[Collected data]
(** Reading is canonical: a header that [ReadStreamFrameHeader] accepts is
    valid, was read from exactly 13 bytes, and is the only header those bytes
    encode; re-encoding it gives the same bytes. *)
Theorem ReadStreamFrameHeader_canonical r h r' :
  ReadStreamFrameHeader r = Ok (h, r') ->
  header_wf h /\ validateStreamFrameHeader h = None /\
  rd_data r = header_bytes h ++ rd_data r' /\
  EncodeStreamFrameHeader (replicate 13 x00) h = Ok (header_bytes h).
Proof.
  unfold ReadStreamFrameHeader. intros ([wire r1] & Hr & H)%result_bind_ok.
  destruct (ReadFull r _) as [[wire' r2]|] eqn:HF; [|done]. simpl in Hr. simplify_eq.
  apply ReadFull_ok in HF as (Hdata & Hlen & _). unfold StreamFrameHeaderSize in *.
  split_match_in H; [done|]. simplify_eq.
  set (hd := MkHeader _ _ _) in *.
  destruct (header_bytes_of wire Hlen) as [Hb Hwf]. fold hd in Hb, Hwf.
  rewrite Hb. split_and!; try done.
  unfold EncodeStreamFrameHeader. rewrite bool_decide_eq_false_2 by (vm_compute; lia).
  rewrite Heqo, Hb. f_equal. apply app_nil_r.
Qed.

Lemma ReadStreamFrameHeader_canonical_witness :
  exists h r', ReadStreamFrameHeader (MkReader (unhex "03000000000000002a00000000") io_EOF)
    = Ok (h, r') /\ header_wf h /\ h = MkHeader StreamFrameACK 42 0.
Proof.
  destruct (ReadStreamFrameHeader (MkReader (unhex "03000000000000002a00000000") io_EOF))
    as [[h r']|e] eqn:H; [|vm_compute in H; discriminate].
  destruct (ReadStreamFrameHeader_canonical _ _ _ H) as (Hwf & _).
  exists h, r'. split_and!; [done|done|]. vm_compute in H. by simplify_eq.
Defined.

(** Partial-write accounting: whatever a DATA write reports, the payload
    bytes charged for it are at most the payload and at most the bytes the
    carrier took beyond the header, and a complete write charges the payload. *)
Theorem data_write_accounting w seq data gate n started err w' :
  writeDataFrameWithGate w seq data gate = (n, started, err, w') ->
  0 <= streamDataPayloadAccepted n (slen data) <= slen data /\
  (slen (wr_out w') - slen (wr_out w) = n) /\
  (started = false -> n = 0 /\ w' = w) /\
  (err = None -> streamDataPayloadAccepted n (slen data) = slen data).
Proof.
  intros H. assert (0 <= slen data) as Hnn by (unfold slen; lia).
  split; [unfold streamDataPayloadAccepted; split_match; bool_prop; lia|].
  unfold writeDataFrameWithGate in H.
  destruct (EncodeStreamFrameHeader _ _) as [hdr|] eqn:HE;
    [|simplify_eq; by (split_and!; [lia|done|done])].
  apply (encode_fresh 13) in HE as [_ ->]; [|lia].
  destruct gate as [g|]; [simplify_eq; by (split_and!; [lia|done|done])|].
  destruct (Write w _) as [[n1 e1] w1] eqn:H1. apply Write_prefix in H1 as [Hn1 Ho1].
  assert (slen (wr_out w1) - slen (wr_out w) = n1) as Hd1.
  { rewrite Ho1. unfold slen in *. rewrite length_app, length_take. lia. }
  destruct e1; [simplify_eq; by split_and!|].
  destruct (Write w1 _) as [[n2 e2] w2] eqn:H2. apply Write_prefix in H2 as [Hn2 Ho2].
  assert (slen (wr_out w2) - slen (wr_out w1) = n2) as Hd2.
  { rewrite Ho2. unfold slen in *. rewrite length_app, length_take. lia. }
  destruct e2; [simplify_eq; split_and!; [lia|done|done]|].
  unfold streamDataPayloadAccepted, StreamFrameHeaderSize in *.
  case_bool_decide; simplify_eq; (split_and!; [lia|done|]); [done|].
  intros _. split_match; bool_prop; lia.
Qed.

Lemma data_write_accounting_witness :
  exists n st err w', writeDataFrameWithGate (MkWriter [] [(13, None); (2, Some io_other)])
      5 (str "hello") None = (n, st, err, w') /\
    0 <= streamDataPayloadAccepted n 5 <= 5 /\ streamDataPayloadAccepted n 5 = 2.
Proof.
  destruct (writeDataFrameWithGate (MkWriter [] [(13, None); (2, Some io_other)])
      5 (str "hello") None) as [[[n st] err] w'] eqn:H.
  destruct (data_write_accounting _ _ _ _ _ _ _ _ H) as (Hb & _).
  exists n, st, err, w'. split_and!; [done|apply Hb|apply Hb|].
  vm_compute in H. by simplify_eq.
Defined.

(** The golden frames of the repository's wire fixtures. *)
Example golden_stream_frames :
  read_frames 5 (MkReader (unhex "0101020304050607080000000568656c6c6f"
    ++ unhex "02112233445566778800000000" ++ unhex "03000000000000002a00000000"
    ++ unhex "0400000000deadbeef00000000") io_EOF)
  = ([MkFrame StreamFrameData 0x0102030405060708 (str "hello");
      MkFrame StreamFrameActivate 0x1122334455667788 [];
      MkFrame StreamFrameACK 42 []; MkFrame StreamFrameClose 0xdeadbeef []], ErrIO io_EOF).
Proof. vm_compute. reflexivity. Qed.

(** The malformed fixtures are rejected with the errors of the codec. *)
Example golden_invalid_frames :
  (read_frames 1 (MkReader (unhex "63000000000000000000000000") io_EOF)).2
    = errUnknownStreamFrameType /\
  (read_frames 1 (MkReader (unhex "010000") io_EOF)).2 = ErrIO io_ErrUnexpectedEOF /\
  (read_frames 1 (MkReader (unhex "03000000000000002a00000001") io_EOF)).2
    = errInvalidControlFrameSize /\
  (read_frames 1 (MkReader (unhex "010000000000000007000000046162") io_EOF)).2
    = ErrIO io_ErrUnexpectedEOF /\
  (read_frames 1 (MkReader (unhex "01000000000000000000100001") io_EOF)).2
    = errInvalidStreamFrameLength.
Proof. vm_compute. done. Qed.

### Task
Working from the records above, tally the lines that contain "intros" and give only the total.

### Answer area
3